Besides, I'm in the mirror when the envelope arrives. It's a bill.
Did the doctors sedate her or had she drugged herself?
The toaster starts talking in tongues and even I know
to risk a burnt ear to listen. The papers mention battle
but when the woman, a learned dropout, comes to,
she'll see signs meaning bottle. Had she read more
Agatha than Emily she would have said I imagined it,
said I was seeing things.

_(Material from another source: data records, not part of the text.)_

(* ===== verification/JsString.v ===== *)
(** * JsString: [String.prototype.match] for the patterns of [getDevice]

    [getDevice] tests its argument against five regular-expression literals,
    each an alternation of literal character sequences with the [i] flag
    ([/Android/i], [/iPhone|iPad|iPod/i], ...), and converts the result of
    [match] with [Boolean].  This file models that fragment: patterns as
    lists of alternatives, the search for the leftmost match, the result
    ([null] or a match with its index), and [Boolean].

    Strings are sequences of 8-bit characters.  Case folding is modelled on
    the letters [a]-[z]: a letter and its capital are the same, every other
    character only matches itself.  For the patterns of [getDevice], whose
    characters are ASCII, that is the folding of the [i] flag: the flag
    also folds characters beyond ASCII among themselves (à and À, for
    instance), but never one of them to an ASCII character, so against an
    ASCII pattern nothing changes.  It is not
    [String.prototype.toUpperCase], which turns ß into SS: nothing here is
    stated of that method beyond strings of ASCII characters. *)

From Stdlib Require Import Ascii.
From stdpp Require Import strings.
From S2P Require Import Prelude.

#[local] Open Scope string_scope.

(** ** Characters *)

Definition isLowerAlpha (ch : ascii) : bool :=
  let n := N_of_ascii ch in
  ((97 <=? n) && (n <=? 122))%N.

(** The capital of a letter [a]-[z]; every other character is left alone. *)
Definition toUpperCase (ch : ascii) : ascii :=
  if isLowerAlpha ch then ascii_of_N (N_of_ascii ch - 32) else ch.

(** The small letter of a letter [A]-[Z], on one character and on a
    string; every other character is left alone. *)
Definition toLowerCase (ch : ascii) : ascii :=
  let n := N_of_ascii ch in
  if ((65 <=? n) && (n <=? 90))%N then ascii_of_N (n + 32) else ch.

Fixpoint lowerCase (s : string) : string :=
  match s with
  | "" => ""
  | String ch s' => String (toLowerCase ch) (lowerCase s')
  end.

(** The [Canonicalize] operation of a pattern: with the [i] flag characters
    are compared after upper-casing. *)
Definition canonicalize (ignoreCase : bool) (ch : ascii) : ascii :=
  if ignoreCase then toUpperCase ch else ch.

(** Canonicalisation of every character of a string. *)
Fixpoint canon (ignoreCase : bool) (s : string) : string :=
  match s with
  | "" => ""
  | String ch s' => String (canonicalize ignoreCase ch) (canon ignoreCase s')
  end.

(** Two strings with the same canonical form. *)
Definition sameFold (ic : bool) : relation string :=
  fun s1 s2 => canon ic s1 = canon ic s2.

(** ** Patterns and matches *)

(** A pattern [/a1|a2|...|an/] with or without the [i] flag. *)
Record RegExp : Type := {
  source : list string;
  ignoreCase : bool;
}.

(** A successful match: where it starts and the text it covers. *)
Record MatchResult : Type := {
  index : nat;
  matched : string;
}.

#[export] Instance MatchResult_eq_dec : EqDecision MatchResult.
Proof. solve_decision. Defined.

(** Match the literal [pat] at the start of [s]; the result is the text of
    [s] that was matched. *)
Fixpoint matchLiteral (ic : bool) (pat s : string) : option string :=
  match pat with
  | "" => Some ""
  | String p pat' =>
      match s with
      | "" => None
      | String ch s' =>
          if decide (canonicalize ic p = canonicalize ic ch)
          then String ch <$> matchLiteral ic pat' s'
          else None
      end
  end.

(** Alternatives are tried from left to right. *)
Fixpoint matchAlternatives (ic : bool) (alts : list string) (s : string) : option string :=
  match alts with
  | [] => None
  | alt :: alts' =>
      match matchLiteral ic alt s with
      | Some m => Some m
      | None => matchAlternatives ic alts' s
      end
  end.

(** The search: try at index [i], then at [i + 1], ... up to the end of the
    string (inclusive: an empty alternative matches there). *)
Fixpoint execFrom (re : RegExp) (i : nat) (s : string) : option MatchResult :=
  match matchAlternatives (ignoreCase re) (source re) s with
  | Some m => Some {| index := i; matched := m |}
  | None =>
      match s with
      | "" => None
      | String _ s' => execFrom re (S i) s'
      end
  end.

(** [s.match(re)] for a pattern without the [g] flag: [None] is [null]. *)
Definition stringMatch (s : string) (re : RegExp) : option MatchResult :=
  execFrom re 0 s.

(** ** [Boolean] *)

(** [ToBoolean], per type of the argument. *)
Class ToBoolean (A : Type) : Type :=
  Boolean : A -> bool.

(** [null] is falsy, a match (an array) is truthy. *)
#[export] Instance ToBoolean_match : ToBoolean (option MatchResult) :=
  fun r => match r with Some _ => true | None => false end.

#[export] Instance ToBoolean_bool : ToBoolean bool :=
  fun b => b.

(** ** What [match] promises *)

(** [m] occurs in [s] at position [i]. *)
Definition occursAt (m : string) (i : nat) (s : string) : Prop :=
  exists pre post, s = pre ++ m ++ post /\ String.length pre = i.

(** [m] is an instance of the pattern: it equals one of the alternatives up
    to canonicalisation. *)
Definition instanceOf (re : RegExp) (m : string) : Prop :=
  exists alt, alt ∈ source re /\ canon (ignoreCase re) m = canon (ignoreCase re) alt.

(** The pattern matches somewhere in [s]. *)
Definition contains (re : RegExp) (s : string) : Prop :=
  exists m i, instanceOf re m /\ occursAt m i s.

(** ** Facts about characters and strings *)

Lemma append_nil_l (s : string) : "" ++ s = s.
Proof. reflexivity. Qed.

Lemma append_cons (ch : ascii) (s1 s2 : string) : String ch s1 ++ s2 = String ch (s1 ++ s2).
Proof. reflexivity. Qed.

Lemma append_nil_r (s : string) : s ++ "" = s.
Proof. induction s as [|ch s IH]; [done|]. by rewrite append_cons, IH. Qed.

Lemma append_assoc (s1 s2 s3 : string) : (s1 ++ s2) ++ s3 = s1 ++ (s2 ++ s3).
Proof. induction s1 as [|ch s1 IH]; [done|]. by rewrite !append_cons, IH. Qed.

Lemma length_append (s1 s2 : string) :
  String.length (s1 ++ s2) = (String.length s1 + String.length s2)%nat.
Proof. induction s1 as [|ch s1 IH]; [done|]. rewrite append_cons. simpl. by rewrite IH. Qed.

Lemma toUpperCase_idemp ch : toUpperCase (toUpperCase ch) = toUpperCase ch.
Proof. by destruct ch as [[] [] [] [] [] [] [] []]. Qed.

Lemma canonicalize_idemp ic ch : canonicalize ic (canonicalize ic ch) = canonicalize ic ch.
Proof. destruct ic; [apply toUpperCase_idemp|done]. Qed.

Lemma canon_idemp ic s : canon ic (canon ic s) = canon ic s.
Proof. induction s as [|ch s IH]; [done|]. simpl. by rewrite canonicalize_idemp, IH. Qed.

Lemma canon_append ic s1 s2 : canon ic (s1 ++ s2) = canon ic s1 ++ canon ic s2.
Proof. induction s1 as [|ch s1 IH]; [done|]. rewrite append_cons. simpl. by rewrite IH. Qed.

Lemma canon_length ic s : String.length (canon ic s) = String.length s.
Proof. induction s as [|ch s IH]; [done|]. simpl. by rewrite IH. Qed.

Lemma canon_nil_inv ic s : canon ic s = "" -> s = "".
Proof. by destruct s. Qed.

(** ** Matching a literal *)

(** A literal matches at the start of [s] exactly when [s] starts with an
    instance of it; the matched text is that instance. *)
Lemma matchLiteral_Some ic pat s m :
  matchLiteral ic pat s = Some m <->
  canon ic m = canon ic pat /\ exists post, s = m ++ post.
Proof.
  revert s m. induction pat as [|p pat IH]; intros s m; simpl.
  - split.
    + intros [= <-]. split; [done|]. by exists s.
    + intros [Hm _]. apply canon_nil_inv in Hm. by subst.
  - destruct s as [|ch s].
    + split; [done|]. intros [Hm [post Hs]]. destruct m; [done|]. by rewrite append_cons in Hs.
    + case_decide as Hch.
      * rewrite fmap_Some. setoid_rewrite IH. split.
        -- intros (m' & [Hm' [post ->]] & ->). simpl. rewrite Hm', Hch.
           split; [done|]. by exists post.
        -- intros [Hm [post Hs]]. destruct m as [|c m]; [done|].
           rewrite append_cons in Hs. simplify_eq/=. eauto.
      * split; [done|]. intros [Hm [post Hs]]. destruct m as [|c m]; [done|].
        rewrite append_cons in Hs. by simplify_eq/=.
Qed.

Lemma matchAlternatives_Some ic alts s m :
  matchAlternatives ic alts s = Some m ->
  (exists alt, alt ∈ alts /\ canon ic m = canon ic alt) /\ exists post, s = m ++ post.
Proof.
  induction alts as [|alt alts IH]; simpl; [done|].
  destruct (matchLiteral ic alt s) as [m'|] eqn:E.
  - intros [= <-]. apply matchLiteral_Some in E as [Hm Hs]. split; [|done].
    exists alt. split; [by left|done].
  - intros [(alt' & Hin & Hm) Hs]%IH. split; [|done]. exists alt'. split; [by right|done].
Qed.

Lemma matchAlternatives_None ic alts s :
  matchAlternatives ic alts s = None <->
  forall alt m post, alt ∈ alts -> canon ic m = canon ic alt -> s <> m ++ post.
Proof.
  induction alts as [|alt alts IH]; simpl.
  - split; [|done]. intros _ alt m post Hin. by apply elem_of_nil in Hin.
  - destruct (matchLiteral ic alt s) as [m'|] eqn:E.
    + split; [done|]. intros Hno. apply matchLiteral_Some in E as [Hm [post Hs]].
      destruct (Hno alt m' post); [by left|done..].
    + rewrite IH. split.
      * intros Hno alt' m post [->|Hin]%elem_of_cons Hm Hs; [|by eapply Hno].
        assert (matchLiteral ic alt s = Some m) as E'; [|congruence].
        apply matchLiteral_Some. eauto.
      * intros Hno alt' m post Hin. apply Hno. by right.
Qed.

(** ** The search *)

Lemma occursAt_here m s post : s = m ++ post -> occursAt m 0 s.
Proof. intros ->. by exists "", post. Qed.

Lemma occursAt_there m i ch s : occursAt m i s -> occursAt m (S i) (String ch s).
Proof. intros (pre & post & -> & <-). by exists (String ch pre), post. Qed.

Lemma occursAt_0 m s : occursAt m 0 s -> exists post, s = m ++ post.
Proof. intros (pre & post & -> & Hlen). destruct pre; [|done]. by exists post. Qed.

Lemma occursAt_S m i ch s : occursAt m (S i) (String ch s) -> occursAt m i s.
Proof.
  intros (pre & post & Hs & Hlen). destruct pre as [|c pre]; [done|].
  rewrite append_cons in Hs. simplify_eq/=. by exists pre, post.
Qed.

Lemma occursAt_nil_S m i : ~ occursAt m (S i) "".
Proof. intros (pre & post & Hs & Hlen). by destruct pre. Qed.

Lemma matchAlternatives_instance re s m :
  matchAlternatives (ignoreCase re) (source re) s = Some m -> instanceOf re m /\ occursAt m 0 s.
Proof.
  intros [Hinst [post Hs]]%matchAlternatives_Some. split; [done|]. by eapply occursAt_here.
Qed.

Lemma matchAlternatives_no_instance re s :
  matchAlternatives (ignoreCase re) (source re) s = None <->
  forall m, instanceOf re m -> ~ occursAt m 0 s.
Proof.
  rewrite matchAlternatives_None. split.
  - intros Hno m (alt & Hin & Hm) [post Hs]%occursAt_0. by eapply Hno.
  - intros Hno alt m post Hin Hm Hs. apply (Hno m); [by exists alt|by eapply occursAt_here].
Qed.

(** The search returns the leftmost position at which an instance of the
    pattern occurs, with the instance found there. *)
Lemma execFrom_Some re i s r :
  execFrom re i s = Some r ->
  exists k, index r = (i + k)%nat /\ instanceOf re (matched r) /\ occursAt (matched r) k s /\
    forall m j, (j < k)%nat -> instanceOf re m -> ~ occursAt m j s.
Proof.
  revert i. induction s as [|ch s IH]; intros i; simpl.
  - destruct (matchAlternatives _ _ "") as [m|] eqn:E; [|done]. intros [= <-].
    apply matchAlternatives_instance in E as [? ?]. exists 0%nat. simpl.
    split_and!; [lia|done..|]. intros; lia.
  - destruct (matchAlternatives _ _ (String ch s)) as [m|] eqn:E.
    + intros [= <-]. apply matchAlternatives_instance in E as [? ?]. exists 0%nat. simpl.
      split_and!; [lia|done..|]. intros; lia.
    + intros (k & Hi & Hinst & Hocc & Hleft)%IH. exists (S k).
      split_and!; [lia|done|by apply occursAt_there|].
      intros m [|j] Hj Hm.
      * by apply (proj1 (matchAlternatives_no_instance re (String ch s)) E).
      * intros Hocc'%occursAt_S. apply (Hleft m j); [lia|done..].
Qed.

Lemma execFrom_None re i s : execFrom re i s = None <-> ~ contains re s.
Proof.
  revert i. induction s as [|ch s IH]; intros i; simpl.
  - destruct (matchAlternatives _ _ "") as [m|] eqn:E.
    + split; [done|]. intros []. apply matchAlternatives_instance in E as [? ?]. by exists m, 0%nat.
    + split; [|done]. intros _ (m & [|j] & Hm & Hocc).
      * by apply (proj1 (matchAlternatives_no_instance re "") E m).
      * by apply occursAt_nil_S in Hocc.
  - destruct (matchAlternatives _ _ (String ch s)) as [m|] eqn:E.
    + split; [done|]. intros []. apply matchAlternatives_instance in E as [? ?]. by exists m, 0%nat.
    + rewrite IH. split.
      * intros Hno (m & [|j] & Hm & Hocc).
        -- by apply (proj1 (matchAlternatives_no_instance re (String ch s)) E m).
        -- apply Hno. exists m, j. split; [done|]. by eapply occursAt_S.
      * intros Hno (m & j & Hm & Hocc). apply Hno. exists m, (S j). split; [done|].
        by apply occursAt_there.
Qed.

Theorem stringMatch_leftmost s re r :
  stringMatch s re = Some r ->
  instanceOf re (matched r) /\ occursAt (matched r) (index r) s /\
  forall m j, (j < index r)%nat -> instanceOf re m -> ~ occursAt m j s.
Proof.
  intros (k & Hi & ? & ? & ?)%execFrom_Some. simpl in Hi. by subst k.
Qed.

Theorem Boolean_stringMatch s re : Boolean (stringMatch s re) = true <-> contains re s.
Proof.
  unfold stringMatch. destruct (execFrom re 0 s) as [r|] eqn:E; simpl.
  - split; [|done]. intros _. apply execFrom_Some in E as (k & _ & ? & ? & _).
    by exists (matched r), k.
  - split; [done|]. by apply execFrom_None in E.
Qed.

#[export] Instance contains_dec re s : Decision (contains re s).
Proof.
  refine (cast_if (decide (Boolean (stringMatch s re) = true))); by rewrite <- Boolean_stringMatch.
Defined.

(** ** Matching depends on the canonical form only *)

#[export] Instance sameFold_equiv ic : Equivalence (sameFold ic).
Proof.
  unfold sameFold. split.
  - by intros s.
  - by intros s1 s2.
  - intros s1 s2 s3 H12 H23. by rewrite H12.
Qed.

Lemma canon_eq_append ic s a b :
  canon ic s = a ++ b -> exists s1 s2, s = s1 ++ s2 /\ canon ic s1 = a /\ canon ic s2 = b.
Proof.
  revert s. induction a as [|ch a IH]; intros s Hs.
  - by exists "", s.
  - destruct s as [|c s]; [done|]. rewrite append_cons in Hs. simplify_eq/=.
    destruct (IH s) as (s1 & s2 & -> & <- & <-); [done|]. by exists (String c s1), s2.
Qed.

Lemma contains_append re pre s post : contains re s -> contains re (pre ++ s ++ post).
Proof.
  intros (m & i & Hm & (p & q & -> & _)). exists m, (String.length (pre ++ p)).
  split; [done|]. exists (pre ++ p), (q ++ post). by rewrite !append_assoc.
Qed.

Lemma contains_sameFold re s1 s2 :
  sameFold (ignoreCase re) s1 s2 -> contains re s1 -> contains re s2.
Proof.
  unfold sameFold. intros Hs (m & i & (alt & Hin & Hm) & (p & q & -> & _)).
  rewrite !canon_append in Hs. symmetry in Hs.
  apply canon_eq_append in Hs as (p2 & r2 & -> & Hp & Hr).
  apply canon_eq_append in Hr as (m2 & q2 & -> & Hm2 & Hq).
  exists m2, (String.length p2). split; [|by exists p2, q2].
  exists alt. split; [done|]. congruence.
Qed.

#[export] Instance contains_proper re : Proper (sameFold (ignoreCase re) ==> iff) (contains re).
Proof. intros s1 s2 Hs. split; apply contains_sameFold; [done|by symmetry]. Qed.

#[export] Instance Boolean_stringMatch_proper re :
  Proper (sameFold (ignoreCase re) ==> eq) (fun s => Boolean (stringMatch s re)).
Proof.
  intros s1 s2 Hs. apply eq_true_iff_eq. by rewrite !Boolean_stringMatch, Hs.
Qed.

Lemma toUpperCase_toLowerCase ch : toUpperCase (toLowerCase ch) = toUpperCase ch.
Proof. by destruct ch as [[] [] [] [] [] [] [] []]. Qed.

Lemma sameFold_upper s : sameFold true (canon true s) s.
Proof. apply canon_idemp. Qed.

Lemma sameFold_lower s : sameFold true (lowerCase s) s.
Proof.
  unfold sameFold. induction s as [|ch s IH]; [done|]. simpl.
  by rewrite toUpperCase_toLowerCase, IH.
Qed.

Her monument in the closet,
a box the color of potatoes, or so many crushed insects,
or her memory the sound of a cannon traced in midair.
The lines “said I imagined it, / said I was seeing things” are borrowed from Agatha Christie’s Three Act Tragedy: “What does Mrs. Dacres say?” “Says I imagined it. Says I was ‘seeing things.’”
In the city they go on about marriage.
The three-walled studio, a hollow darkroom
Where the same negative outlives each new bite
Of the shutter. 1: Tawny couch with hemp blankets.
2: Tented blankets of hemp over tawny couch. 3: Hemp
Blanketed, couch tawny. A swingtop full of vodka
Prisming the light before it reaches the urn.
She made sure to say this and that was vulgar.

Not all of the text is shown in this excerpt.